As vítimas, vindas de cidades como Jataí, Aparecida de Goiânia, Nova Crixás, Quirinópolis e Formosa serão avaliadas por chefes das áreas de cirurgia plástica e residentes da Universidade Federal de Goiás (UFG). Além disso, chefes de outras unidades de saúde do Estado também estarão presentes para avaliar as vítimas selecionadas.
A iniciativa é resultado do termo de cooperação técnica entre o Tribunal de Justiça do Estado de Goiás (TJ-GO) e Fundação de Ações Humanitárias da Sociedade Brasileira de Cirurgia Plástica (Fundação IDEAH) e engloba também a Secretaria Municipal de Saúde de Goiânia.
Além do Hospital Estadual Alberto Rassi (HGG), participam da ação as equipes de cirurgias plásticas do Hospital das Clínicas (HC) da Universidade Federal de Goiás e da Santa Casa de Misericórdia de Goiânia. O Secretário de Estado da Saúde, Sergio Vencio, destacou a importância da parceria para promover qualidade de vida às vítimas de violência.

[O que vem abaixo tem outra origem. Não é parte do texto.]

(** * PowerScope: the bulk renamer [View/UserControls/rename.py]

    A shallow embedding of the script and of the parts of the Python
    runtime it calls ([str] operations, text-mode files, [os.walk]),
    followed by the properties of the renamer.

    Conventions.
    - A Python [str] is a sequence of code points: [str := list N].
    - A file holds bytes: [list byte].
    - Text-mode I/O ([open(p, 'r', encoding='utf-8')] with the default
      [newline=None]) decodes strict UTF-8 and then applies universal
      newline translation; writing translates each line feed to the
      platform line separator and encodes to UTF-8.
    - Effects are made explicit: every operation returns the new file
      (or tree), the trace of events it performed and the exception it
      raised, if any. *)

From Stdlib Require Import Strings.Byte Strings.Ascii Strings.String.
From Stdlib Require Import List NArith ZArith Bool Arith Lia Permutation.
Import ListNotations.

Set Implicit Arguments.

Local Open Scope N_scope.

(** ** Python strings *)

Definition str := list N.

(** ASCII literals of the source, as code point sequences. *)
Definition lit (s : string) : str :=
  map N_of_ascii (list_ascii_of_string s).

Module Str.

(** [s.startswith(p)] *)
Fixpoint startswith (p s : str) : bool :=
  match p, s with
  | [], _ => true
  | _ :: _, [] => false
  | a :: p', b :: s' => (a =? b) && startswith p' s'
  end.

(** [s == t] *)
Fixpoint eqb (s t : str) : bool :=
  match s, t with
  | [], [] => true
  | a :: s', b :: t' => (a =? b) && eqb s' t'
  | _, _ => false
  end.

(** [s.endswith(suf)]: the last [len(suf)] code points of [s] are
    [suf]. *)
Definition endswith (suf s : str) : bool :=
  (length suf <=? length s)%nat
  && eqb (skipn (length s - length suf) s) suf.

(** [p in s]: [p] occurs in [s] as a contiguous substring. *)
Fixpoint contains (p s : str) : bool :=
  startswith p s
  || match s with
     | [] => false
     | _ :: t => contains p t
     end.

(** [s.find(p)]: index of the leftmost occurrence. *)
Fixpoint find (p s : str) : option nat :=
  if startswith p s then Some O
  else match s with
       | [] => None
       | _ :: t => option_map S (find p t)
       end.

(** The copying loop of [s.replace(old, new)] for a non-empty [old]:
    look for the leftmost occurrence at or after the current position,
    copy the text before it, copy [new], and resume right after the
    matched region.  Every round consumes at least one code point, so
    [length s] rounds are enough; [fuel] counts them. *)
Fixpoint replace_loop (fuel : nat) (old new s : str) : str :=
  match fuel with
  | O => s
  | S fuel' =>
      match find old s with
      | None => s
      | Some j =>
          firstn j s ++ new
            ++ replace_loop fuel' old new (skipn (j + length old) s)
      end
  end.

(** [s.replace(old, new)].  For an empty [old] Python puts [new]
    at the start and after every code point. *)
Definition replace (old new s : str) : str :=
  match old with
  | [] => new ++ flat_map (fun c => c :: new) s
  | _ :: _ => replace_loop (length s) old new s
  end.

End Str.

(** ** UTF-8 (RFC 3629), as Python's strict [utf-8] codec *)

Module Utf8.

Definition in_range (lo hi n : N) : bool := (lo <=? n) && (n <=? hi).

(** A byte from its value; values above 255 never reach it. *)
Definition byte_of (n : N) : byte :=
  match Byte.of_N n with
  | Some b => b
  | None => x00
  end.

(** The bounds on the byte that follows the lead byte [n0] of a
    three-byte or four-byte form: they exclude overlong forms,
    surrogates and code points above U+10FFFF. *)
Definition lo3 (n0 : N) : N := if n0 =? 0xE0 then 0xA0 else 0x80.
Definition hi3 (n0 : N) : N := if n0 =? 0xED then 0x9F else 0xBF.
Definition lo4 (n0 : N) : N := if n0 =? 0xF0 then 0x90 else 0x80.
Definition hi4 (n0 : N) : N := if n0 =? 0xF4 then 0x8F else 0xBF.

(** The code point of a two-, three- and four-byte form. *)
Definition cp2 (n0 n1 : N) : N := (n0 - 0xC0) * 64 + (n1 - 0x80).
Definition cp3 (n0 n1 n2 : N) : N :=
  (n0 - 0xE0) * 4096 + (n1 - 0x80) * 64 + (n2 - 0x80).
Definition cp4 (n0 n1 n2 n3 : N) : N :=
  (n0 - 0xF0) * 262144 + (n1 - 0x80) * 4096 + (n2 - 0x80) * 64
  + (n3 - 0x80).

(** Strict decoding: overlong forms, surrogates and code points above
    U+10FFFF are rejected, as are truncated sequences. *)
Fixpoint decode (bs : list byte) : option str :=
  match bs with
  | [] => Some []
  | b0 :: t0 =>
      let n0 := Byte.to_N b0 in
      if n0 <? 0x80 then option_map (cons n0) (decode t0)
      else if n0 <? 0xC2 then None
      else if n0 <? 0xE0 then
        match t0 with
        | b1 :: t1 =>
            if in_range 0x80 0xBF (Byte.to_N b1)
            then option_map (cons (cp2 n0 (Byte.to_N b1))) (decode t1)
            else None
        | _ => None
        end
      else if n0 <? 0xF0 then
        match t0 with
        | b1 :: b2 :: t2 =>
            if in_range (lo3 n0) (hi3 n0) (Byte.to_N b1)
               && in_range 0x80 0xBF (Byte.to_N b2)
            then option_map
                   (cons (cp3 n0 (Byte.to_N b1) (Byte.to_N b2)))
                   (decode t2)
            else None
        | _ => None
        end
      else if n0 <? 0xF5 then
        match t0 with
        | b1 :: b2 :: b3 :: t3 =>
            if in_range (lo4 n0) (hi4 n0) (Byte.to_N b1)
               && in_range 0x80 0xBF (Byte.to_N b2)
               && in_range 0x80 0xBF (Byte.to_N b3)
            then option_map
                   (cons (cp4 n0 (Byte.to_N b1) (Byte.to_N b2)
                            (Byte.to_N b3)))
                   (decode t3)
            else None
        | _ => None
        end
      else None
  end.

(** The code points that have a UTF-8 encoding: Unicode scalar values. *)
Definition scalar (c : N) : bool :=
  (c <? 0xD800) || ((0xDFFF <? c) && (c <? 0x110000)).

Definition encode_cp (c : N) : list byte :=
  if c <? 0x80 then [byte_of c]
  else if c <? 0x800 then
    [byte_of (0xC0 + c / 64); byte_of (0x80 + c mod 64)]
  else if c <? 0x10000 then
    [byte_of (0xE0 + c / 4096); byte_of (0x80 + (c / 64) mod 64);
     byte_of (0x80 + c mod 64)]
  else
    [byte_of (0xF0 + c / 262144); byte_of (0x80 + (c / 4096) mod 64);
     byte_of (0x80 + (c / 64) mod 64); byte_of (0x80 + c mod 64)].

(** Strict encoding: [None] stands for [UnicodeEncodeError]. *)
Fixpoint encode (s : str) : option (list byte) :=
  match s with
  | [] => Some []
  | c :: t =>
      if scalar c
      then option_map (app (encode_cp c)) (encode t)
      else None
  end.

End Utf8.

(** ** The platform, text-mode files *)

(** [os.linesep] is a line feed on POSIX and carriage return, line feed
    on Windows. *)
Inductive linesep := LF | CRLF.

(** What the script takes from its platform: the line separator and
    the path join of the [os] module, and whether [print] can write a
    given line to standard output.  It cannot when the line holds a
    code point that the encoding of standard output lacks, or when the
    stream does not take it. *)
Record platform := {
  os_linesep : linesep;
  os_path_join : str -> str -> str;
  os_stdout_accepts : str -> bool
}.

Module Text.

Definition cr : N := 13.
Definition lf : N := 10.

(** Universal newlines on input: [\r\n] and a lone [\r] are read as
    [\n]. *)
Fixpoint translate_in (s : str) : str :=
  match s with
  | [] => []
  | c :: t =>
      if c =? cr then
        lf :: match t with
              | d :: t' => if d =? lf then translate_in t'
                           else translate_in t
              | [] => []
              end
      else c :: translate_in t
  end.

(** On output every [\n] is written as [os.linesep]. *)
Fixpoint translate_out (sep : linesep) (s : str) : str :=
  match s with
  | [] => []
  | c :: t =>
      if c =? lf then
        match sep with
        | LF => lf :: translate_out sep t
        | CRLF => cr :: lf :: translate_out sep t
        end
      else c :: translate_out sep t
  end.

(** No carriage return occurs in [s]. *)
Definition no_cr (s : str) : bool :=
  forallb (fun c => negb (c =? cr)) s.

(** [f.read()] on a file opened with [open(p, 'r', encoding='utf-8')];
    [None] stands for [UnicodeDecodeError]. *)
Definition read (data : list byte) : option str :=
  option_map translate_in (Utf8.decode data).

(** The bytes [f.write(s)] stores in a file opened with
    [open(p, 'w', encoding='utf-8')]; [None] stands for
    [UnicodeEncodeError]. *)
Definition write (os : platform) (s : str) : option (list byte) :=
  Utf8.encode (translate_out (os_linesep os) s).

End Text.

(** ** Files, directories, effects *)

Record file := {
  f_name : str;
  f_data : list byte;
  f_readable : bool;
  f_writable : bool
}.

(** A directory as [os.walk] sees it: its plain files and its
    subdirectories, each in the order the directory enumerates them.
    The model covers trees of plain files and directories that can be
    listed; links are outside it.  A file carries the two permissions
    that decide whether [open] succeeds. *)
#[warnings="-register-all"]
Inductive dir :=
| Dir (files : list file) (subdirs : list (str * dir)).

“Entre as prioridades está a garantia dos direitos de crianças, adolescentes e mulheres e a participação do HGG, uma unidade de excelência, proporciona um serviço de muita qualidade para essas pessoas que já passaram por situações tão difíceis e devem ser amparadas”, afirmou Vencio, acrescentando que até o momento, na primeira edição do projeto, foram atendidas 14 pessoas, das quais cinco foram atendidas no HGG.
A seleção das mulheres ocorreu por meio da Coordenadoria Estadual da Mulher em Situação de Violência Doméstica e Familiar. Outras vítimas também terão a oportunidade de passar por uma triagem para a realização de cirurgias reparadoras.